The numbers don't lie. In 2016, co-ordinate to the Universities and Colleges Admissions Services, 63% of undergraduates studying creative arts and design were female person. Withal, only 29% of the artists represented by London'due south prominent galleries were women. In 2014, a mere 7% of the artists on view in the Museum of Modern Arts collection galleries were female. And in 2013, only 24% of museum directors were women; making 71 cents for every dollar that their male person counterparts made despite these galleries' $15 1000000 budgets.
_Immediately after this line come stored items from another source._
(** The entries are stored under their indices, in order. *)
Record log_ok (st : Storage) : Prop := {
  log_sorted : bt_wf (logs st);
  log_indexed : ∀ k e, (k, e) ∈ logs st → e_index e = k;
}.

(** The part of the storage that says where the log ends. *)
Definition log_of (st : Storage) : BTreeMap Entry * (Z * Z) :=
  (logs st, get_base_log_index_term st).

Lemma log_of_last st st' : log_of st = log_of st' →
  get_last_log_index_term st = get_last_log_index_term st'.
Proof.
  unfold log_of, get_last_log_index_term, get_base_log_index_term. by intros [= -> -> ->].
Qed.

(** A call that leaves the log and the term as they are. *)
Class Still {A} (m : R A) : Prop :=
  still : ∀ s, log_of (storage (m s).2) = log_of (storage s) ∧
               current_term (storage (m s).2) = current_term (storage s).

#[local] Instance still_ret {A} (a : A) : Still (ret a).
Proof. by intros s. Qed.
#[local] Instance still_try {A} (r : CommonResult A) : Still (try r).
Proof. by intros s. Qed.
#[local] Instance still_asks {A} (f : RaftStream → A) : Still (asks f).
Proof. by intros s. Qed.
#[local] Instance still_bind {A B} (m : R A) (k : A → R B) :
  Still m → (∀ a, Still (k a)) → Still (bind m k).
Proof.
  intros Hm Hk s. unfold bind. specialize (Hm s). destruct (m s) as [[a|e] s']; [|done].
  destruct (Hk a s') as [-> ->]. done.
Qed.
Lemma still_modify f :
  (∀ s, log_of (storage (f s)) = log_of (storage s) ∧
        current_term (storage (f s)) = current_term (storage s)) → Still (modify f).
Proof. intros Hf s. apply Hf. Qed.
#[local] Instance still_update_proposal x : Still (on_storage (update_proposal x)).
Proof.
  intros s. unfold on_storage, update_proposal, commit_consensus_data, bind, modify.
  by destruct (disk (storage s)) as [|[e|] d].
Qed.

Ltac solve_still :=
  repeat first
    [ progress intros
    | apply still_bind
    | match goal with
      | |- Still (match ?x with _ => _ end) => destruct x
      end
    | progress cbv zeta
    | apply _
    | apply still_modify; intros; repeat first [case_decide | case_match]; done ].

#[local] Instance still_on_proposal p : Still (on_proposal p).
Proof. unfold on_proposal. solve_still. Qed.
#[local] Instance still_request_proposal a r : Still (request_proposal a r).
Proof. unfold request_proposal, request_validator, request, send_out_message. solve_still. Qed.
It should besides be mentioned that in 2013, not a single artist in the top 100 auction sales was female person.
Why are women in art underrepresented and misinterpreted?
Female Marginality and Invisibility
Peradventure it has to do with the fact that society still segregates women from men past referring to them as "female artists." The divide is created when art created is categorized by gender. Why tin can't an artist only be an artist? Or maybe it's because piffling has been done to address the gender imbalance in female representation in the press, galleries, permanent drove, and museum exhibitions.
Generally, the sad truth is that the belief that women are inferior artists nonetheless exists in the minds of many who brand the major decisions. Could Hans Hoffman'southward "This is so good you lot wouldn't know it was done by a women" sentiment on a painting past mid-20th-century painter Lee Krasner, all the same be the same type of attitude that many influential men in the art world have towards artwork they notice was created past a female creative person?
Shifting Landscape
Still, as the conversation revolving the underrepresentation and misinterpretation of women in art continues, there are many who are determined to change the narrative and put a spotlight on female person artists.
The Minneapolis Found of Fine art and Denver Art Museum would spark the improvement of women-only group shows which according to the New York Times "brutal out of favor in the 1980's and '90's," and the unknown female artists of the mid-twentieth-century art movemen t. Galleries and museums accept started to feature women-themes exhibits as they try to resuscitate the careers of neglected artists.
The DKNY fashion house would approach The New Museum in New York to underwrite 2016 spring flavour which was devoted to five solo exhibition by female artists entitled "The New Women's Project ." And according to The Freeland Foundation report, representation in the Turner Prize has improved to 44% over the last ten years with 31-yr old Helen Marten winning the award in 2016. In add-on, 2017 British Pavilion in Venice Biennale has been garnered by 73-year-erstwhile Phyllida Barlow's powerful installation "Folly," a long time neglected and under assumed British artist with no gallery representation until this year.
Playing Grab-upward and Irresolute Context
It seems that at that place have been some improvements despite women outnumbering men in art school and the fact that they remain under-represented in all of the metrics that measure career accomplishment. B y changing the context, women tin can take back the power and permit their stories to exist told on their terms.
In fact, many female artists don't heed being labeled as "women artists" at all, arguing that the separation may really help rather than hurt. Such is the case with 122-year-former non-profit New York gallery, Pen and Brush , who concluded that "showing work by women exclusively is a fashion to go right at the heart of the stereotype that in that location's simply non enough good work by women. People come up into our gallery where there is no obvious indication that all the work is by women. They read the information cards. They're surprised. They purchase."